TASK PROMPT: Stop after the line that contains "node's address; address"; until then, restate each line of the entries word for word from the very first.

Stored data entries:
(* ===== verification/Lru.v ===== *)
(** * Lru: the recency list

    The doubly linked list through the nodes by which [src/database.cpp]
    orders keys for eviction: [unlink_lru], [touch] and the splice of
    [grow_node].  The two link fields of all nodes are one map from the
    node's address; address 0 is the null pointer.  The list of addresses
    from [lru_head_] to [lru_tail_] is the abstract state, and every
    operation is the list operation it should be. *)

From S2P Require Import Prelude.

Record Lru := mkLru {
  lru_head_ : Z;
  lru_tail_ : Z;
  links : gmap Z (Z * Z)      (** [lru_previous] and [lru_next] of each node *)
}.

Definition links_of (L : Lru) (a : Z) : Z * Z := default (0, 0) (links L !! a).
Definition lru_previous (L : Lru) (a : Z) : Z := (links_of L a).1.
Definition lru_next (L : Lru) (a : Z) : Z := (links_of L a).2.

Definition set_previous (a p : Z) (L : Lru) : Lru :=
  mkLru (lru_head_ L) (lru_tail_ L) (<[a := (p, lru_next L a)]> (links L)).
Definition set_next (a n : Z) (L : Lru) : Lru :=
  mkLru (lru_head_ L) (lru_tail_ L) (<[a := (lru_previous L a, n)]> (links L)).
Definition set_head (a : Z) (L : Lru) : Lru := mkLru a (lru_tail_ L) (links L).
Definition set_tail (a : Z) (L : Lru) : Lru := mkLru (lru_head_ L) a (links L).

(** A pointer is not null. *)
Definition nonnull (a : Z) : bool := negb (a =? 0).

Definition unlink_lru (node : Z) (L : Lru) : Lru :=
  let L := if nonnull (lru_previous L node) then set_next (lru_previous L node) (lru_next L node) L
           else set_head (lru_next L node) L in
  let L := if nonnull (lru_next L node) then set_previous (lru_next L node) (lru_previous L node) L
           else set_tail (lru_previous L node) L in
  set_next node 0 (set_previous node 0 L).

Definition touch (node : Z) (L : Lru) : Lru :=
  if lru_head_ L =? node then L else
  let L := if nonnull (lru_previous L node) || nonnull (lru_next L node) || (lru_tail_ L =? node)
           then unlink_lru node L else L in
  let L := set_next node (lru_head_ L) L in
  let L := set_previous node 0 L in
  let L := if nonnull (lru_head_ L) then set_previous (lru_head_ L) node L else set_tail node L in
  set_head node L.

(** The part of [grow_node] that puts [fresh] in the place of [node]. *)
Definition splice (node fresh : Z) (L : Lru) : Lru :=
  let L := mkLru (lru_head_ L) (lru_tail_ L) (<[fresh := links_of L node]> (links L)) in
  let L := if nonnull (lru_previous L fresh) then set_next (lru_previous L fresh) fresh L
           else set_head fresh L in
  if nonnull (lru_next L fresh) then set_previous (lru_next L fresh) fresh L else set_tail fresh L.

(** A new node, and the end of one. *)
Definition detached (node : Z) (L : Lru) : Lru :=
  mkLru (lru_head_ L) (lru_tail_ L) (<[node := (0, 0)]> (links L)).
Definition forget (node : Z) (L : Lru) : Lru :=
  mkLru (lru_head_ L) (lru_tail_ L) (delete node (links L)).

(** ** What the list is *)

(** [l] is linked, coming from [p] and going on to [n]. *)
Fixpoint dseg (m : gmap Z (Z * Z)) (p : Z) (l : list Z) (n : Z) : Prop :=
  match l with
  | [] => True
  | a :: l => m !! a = Some (p, hd n l) /\ dseg m a l n
  end.

Definition last_or (p : Z) (l : list Z) : Z := default p (last l).

Record lru_rep (L : Lru) (l : list Z) : Prop := {
  lr_nodup : NoDup l;
  lr_nonnull : 0 ∉ l;
  lr_head : lru_head_ L = hd 0 l;
  lr_tail : lru_tail_ L = last_or 0 l;
  lr_links : dseg (links L) 0 l 0;
  (** a node outside the list has null links *)
  lr_outside : forall a, (a ∉ l) -> links_of L a = (0, 0)
}.

Lemma last_or_cons p a l : last_or p (a :: l) = last_or a l.
Proof. unfold last_or. by destruct l as [|b l _] using rev_ind; [|rewrite app_comm_cons, !last_snoc]. Qed.

Lemma last_or_app p l1 l2 : last_or p (l1 ++ l2) = last_or (last_or p l1) l2.
Proof. revert p. induction l1 as [|a l1 IH]; intros p; [done|]. by rewrite <- app_comm_cons, !last_or_cons. Qed.

Lemma last_or_snoc p l x : last_or p (l ++ [x]) = x.
Proof. unfold last_or. by rewrite last_snoc. Qed.

Lemma hd_app (n : Z) l1 l2 : hd n (l1 ++ l2) = hd (hd n l2) l1.
Proof. by destruct l1. Qed.

Lemma dseg_app m p l1 l2 n :
  dseg m p (l1 ++ l2) n <-> dseg m p l1 (hd n l2) /\ dseg m (last_or p l1) l2 n.
Proof.
  revert p. induction l1 as [|a l1 IH]; intros p; [simpl; tauto|].
  rewrite <- app_comm_cons, last_or_cons. simpl. rewrite IH, hd_app. tauto.
Qed.

(** Updates elsewhere do not matter. *)
Lemma dseg_frame m a x p l n : (a ∉ l) -> dseg m p l n -> dseg (<[a := x]> m) p l n.
Proof.
  revert p. induction l as [|b l IH]; intros p Ha; [done|]. simpl. intros [H1 H2].
  apply not_elem_of_cons in Ha as [Hne Ha]. split; [by rewrite lookup_insert_ne|by apply IH].
Qed.

Lemma dseg_delete m a p l n : (a ∉ l) -> dseg m p l n -> dseg (delete a m) p l n.
Proof.
  revert p. induction l as [|b l IH]; intros p Ha; [done|]. simpl. intros [H1 H2].
  apply not_elem_of_cons in Ha as [Hne Ha]. split; [by rewrite lookup_delete_ne|by apply IH].
Qed.

Lemma dseg_ext m m' p l n : (forall b, b ∈ l -> m' !! b = m !! b) -> dseg m p l n -> dseg m' p l n.
Proof.
  revert p. induction l as [|b l IH]; intros p E; [done|]. simpl. intros [H1 H2].
  split; [rewrite E; [done|left]|]. apply IH; [|done]. intros c Hc. apply E. by right.
Qed.

(** Setting the [next] of the last node, or the [previous] of the first. *)
Lemma dseg_set_next m p l x n n' :
  (x ∉ l) -> dseg m p (l ++ [x]) n -> dseg (<[x := (last_or p l, n')]> m) p (l ++ [x]) n'.
Proof.
  intros Hx. rewrite !dseg_app. simpl. intros (H1 & H2 & _).
  split_and!; [by apply dseg_frame|apply lookup_insert_eq|done].
Qed.

Lemma dseg_set_previous m p p' x l n :
  (x ∉ l) -> dseg m p (x :: l) n -> dseg (<[x := (p', hd n l)]> m) p' (x :: l) n.
Proof.
  intros Hx. simpl. intros [H1 H2]. split; [apply lookup_insert_eq|by apply dseg_frame].
Qed.

Lemma nonnull_true a : a <> 0 -> nonnull a = true.
Proof. unfold nonnull. destruct (Z.eqb_spec a 0); done. Qed.

Lemma rep_links L l1 a l2 :
  lru_rep L (l1 ++ a :: l2) -> links L !! a = Some (last_or 0 l1, hd 0 l2).
Proof. intros [_ _ _ _ H _]. apply dseg_app in H as [_ [H _]]. done. Qed.

(** ** Unlinking *)

(** The two halves of [unlink_lru] on the parts of the list. *)
Lemma unlink_before L l1 a n :
  NoDup (l1 ++ [a]) -> (0 ∉ l1) -> dseg (links L) 0 l1 a -> lru_head_ L = hd a l1 ->
  let L' := if nonnull (last_or 0 l1) then set_next (last_or 0 l1) n L else set_head n L in
  dseg (links L') 0 l1 n /\ lru_head_ L' = hd n l1 /\ lru_tail_ L' = lru_tail_ L /\
  (forall b, (b ∉ l1) -> links L' !! b = links L !! b).
Proof.
  intros Hnd H0 Hseg Hh. destruct l1 as [|x l1 _] using rev_ind; [done|].
  rewrite !last_or_snoc in *. cbv zeta.
  apply not_elem_of_app in H0 as [H0 Hx0]. apply not_elem_of_cons in Hx0 as [Hx0 _].
  rewrite nonnull_true by congruence. apply NoDup_app in Hnd as (Hnd & _ & _).
  apply NoDup_app in Hnd as (Hnd & Hdis & _).
  assert (x ∉ l1) as Hx by (intros Hx; apply (Hdis x Hx); left).
  pose proof Hseg as Hseg'. apply dseg_app in Hseg' as [_ [Hlx _]].
  unfold set_next, lru_previous, links_of. rewrite Hlx. cbn [links lru_head_ lru_tail_ default fst]. split_and!.
  - by apply dseg_set_next with a.
  - rewrite Hh. by destruct l1.
  - done.
  - intros b Hb. rewrite lookup_insert_ne; [done|]. intros ->. apply Hb. apply elem_of_app. right. left.
Qed.
(** The last one moves into the gap. *)
Context (last dl : Z).
Hypothesis Hin : (i < n)%nat.
Hypothesis Hlast : expiry_heap_ X !! n = Some last.
Hypothesis Hdl : expiries_ X !! last = Some (dl, n).

Let X2 := set_index last i (set_heap (<[i := last]> (expiry_heap_ X1)) X1).

Lemma clear_moved_deadlines : deadlines X2 = delete node (deadlines X).
Proof.
  rewrite <- cleared_deadlines. apply map_eq. intros a. rewrite !deadlines_lookup. unfold X2, X1. cbn [expiries_ set_index set_map set_heap].
  destruct (decide (a = last)) as [->|Hne]; [rewrite lookup_alter_eq|by rewrite lookup_alter_ne].
  by destruct (delete node (expiries_ X) !! last) as [[]|].
Qed.

Lemma clear_moved_wf : exp_wf X2.
Proof.
  assert (last <> node) as Hln by (apply (cleared_other n); [done|lia]). assert (n < length (expiry_heap_ X))%nat as Hn by by eapply lookup_lt_Some.
  pose proof (ew_map _ Hw _ _ _ E) as Hi. destruct Hw as [W1 W2 W3].
  constructor; unfold X2, X1; cbn [expiries_ expiry_heap_ set_index set_map set_heap].
  - intros k a Hk. destruct (decide (k = i)) as [->|Hki].
    + rewrite list_lookup_insert_eq in Hk by (rewrite length_take; lia). injection Hk as <-.
      exists dl. by rewrite lookup_alter_eq, lookup_delete_ne, Hdl.
    + rewrite list_lookup_insert_ne in Hk by done. apply lookup_take_Some in Hk as [Hk Hkn].
      destruct (W1 _ _ Hk) as [dk Hdk]. exists dk. pose proof (cleared_other _ _ Hk Hki).
      rewrite lookup_alter_ne, lookup_delete_ne; [done|congruence|]. intros <-. rewrite Hdl in Hdk. injection Hdk as _ <-. lia.
  - intros a d' k Ha. destruct (decide (a = last)) as [->|Hne].
    + rewrite lookup_alter_eq, lookup_delete_ne, Hdl in Ha by done. injection Ha as <- <-.
      rewrite list_lookup_insert_eq; [done|]. rewrite length_take. lia.
    + rewrite lookup_alter_ne in Ha by done. apply lookup_delete_Some in Ha as [Hna Ha].
      pose proof (W2 _ _ _ Ha) as Hk. rewrite list_lookup_insert_ne by congruence.
      apply lookup_take_Some. split; [done|]. pose proof (lookup_lt_Some _ _ _ Hk).
      destruct (decide (k = n)) as [->|]; [congruence|unfold n in *; lia].
  - rewrite lookup_alter_ne by (intros ->; congruence). rewrite lookup_delete_None. by right.
Qed.
(* ===== verification/Buckets.v ===== *)
(** * Buckets: the hash index of the keyspace

    The chained hash table of [src/database.cpp]: [hash_key], [find_node],
    [link], [unlink], the relinking of [grow_node], [rehash] and
    [maybe_rehash].  The [next] field of all nodes is one map from the
    node's address (0 is the null pointer); which key a node has is an
    argument.  The abstract state is the chain of each bucket. *)

From S2P Require Import Prelude Lru.

(** ** The hash *)

Definition fnv_step (hash : Z) (c : byte) : Z := u64 (Z.lxor hash (b2z c) * 1099511628211).

Definition hash_key (key : bytes) : Z :=
  let hash := fold_left fnv_step key 14695981039346656037 in
  u32 (Z.lxor hash (Z.shiftr hash 32)).

(** ** State and operations *)

Record Index := mkIndex {
  buckets_ : list Z;
  next_ : gmap Z Z
}.

Definition initial_bucket_count : nat := 16.
Definition new_index : Index := mkIndex (replicate initial_bucket_count 0) ∅.

Definition next_of (I : Index) (a : Z) : Z := default 0 (next_ I !! a).
Definition bucket_at (I : Index) (i : nat) : Z := nth i (buckets_ I) 0.

(** [hash & (buckets_.size() - 1)]. *)
Definition bucket_index (key : bytes) (count : nat) : nat :=
  Z.to_nat (Z.land (hash_key key) (Z.of_nat count - 1)).

Definition set_bucket (i : nat) (a : Z) (I : Index) : Index := mkIndex (<[i := a]> (buckets_ I)) (next_ I).
Definition set_next_of (a n : Z) (I : Index) : Index := mkIndex (buckets_ I) (<[a := n]> (next_ I)).
Definition forget_next (a : Z) (I : Index) : Index := mkIndex (buckets_ I) (delete a (next_ I)).

(** Fuel for walking a chain: no chain has more nodes than there are. *)
Definition chain_fuel (I : Index) : nat := S (size (next_ I)).

Section ops.

Variable key_of : Z -> bytes.
Definition hash_count (n : Node) : Z := Z.land (count n) 65535.
Definition set_hash_count (c : Z) (n : Node) : Node :=
  set_count (Z.lor (Z.land (count n) 4294901760) (Z.land c 65535)) n.
Definition hash_used (n : Node) : Z := Z.shiftr (count n) 16.
Definition set_hash_used (used : Z) (n : Node) : Node :=
  set_count (Z.lor (Z.land (count n) 65535) (u32 (Z.shiftl used 16))) n.

(** [ListBody]: two words at the start of the body, then the run. *)
Definition list_head (n : Node) : Z := le_value (read_at 0 4 (node_body n)).
Definition list_used (n : Node) : Z := le_value (read_at 4 4 (node_body n)).
Definition set_list_head (v : Z) (n : Node) : Node := write_body 0 (le_bytes 4 v) n.
Definition set_list_used (v : Z) (n : Node) : Node := write_body 4 (le_bytes 4 v) n.
Definition sizeof_ListBody : Z := 8.
Definition list_run (n : Node) : bytes := drop 8 (node_body n).
Definition write_run (off : Z) (data : bytes) (n : Node) : Node := write_body (sizeof_ListBody + off) data n.

Definition list_run_capacity (n : Node) : Z :=
  let body := node_body_capacity n in
  if sizeof_ListBody <? body then body - sizeof_ListBody else 0.

(** The table a promoted hash points to. *)
Definition promoted_hash (n : Node) : Z := le_value (read_at 0 8 (node_body n)).
Definition set_promoted_hash (table : Z) (n : Node) : Node := write_body 0 (le_bytes 8 table) n.

(** ** Sizes *)

(** The class and the block size for a body of [body_capacity] bytes, as in
    [create_node] and [grow_node]; [None] is [std::bad_alloc]. *)
Definition block_layout (key_length body_capacity : Z) : option (Z * Z) :=
  let requested := sizeof_Node + key_stride key_length + body_capacity in
  let '(size_class, requested) :=
    if requested <=? largest_class
    then (class_index requested, class_size (class_index requested))
    else (oversized_class, requested + 8) in
  if uint32_max <? requested then None else Some (size_class, requested).

(** The block as [create_node] fills it in, over what the memory held. *)
Definition init_block (key : bytes) (size_class size : Z) (raw : bytes) : bytes :=
  let b := write_at 0 key raw in
  if size_class =? oversized_class then write_at (key_stride (len key)) (le_bytes 4 (u32 size)) b else b.

Definition grown_capacity (required current : Z) : Z :=
  let capacity := Z.max required 32 in
  let capacity :=
    if current =? 0 then capacity else
    let doubled := u32 (current * 2) in if capacity <? doubled then doubled else capacity in
  if capacity <? required then required else capacity.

OUTPUT OF THE EXERCISE:
(* ===== verification/Lru.v ===== *)
(** * Lru: the recency list

    The doubly linked list through the nodes by which [src/database.cpp]
    orders keys for eviction: [unlink_lru], [touch] and the splice of
    [grow_node].  The two link fields of all nodes are one map from the
    node's address; address 0 is the null pointer.  The list of addresses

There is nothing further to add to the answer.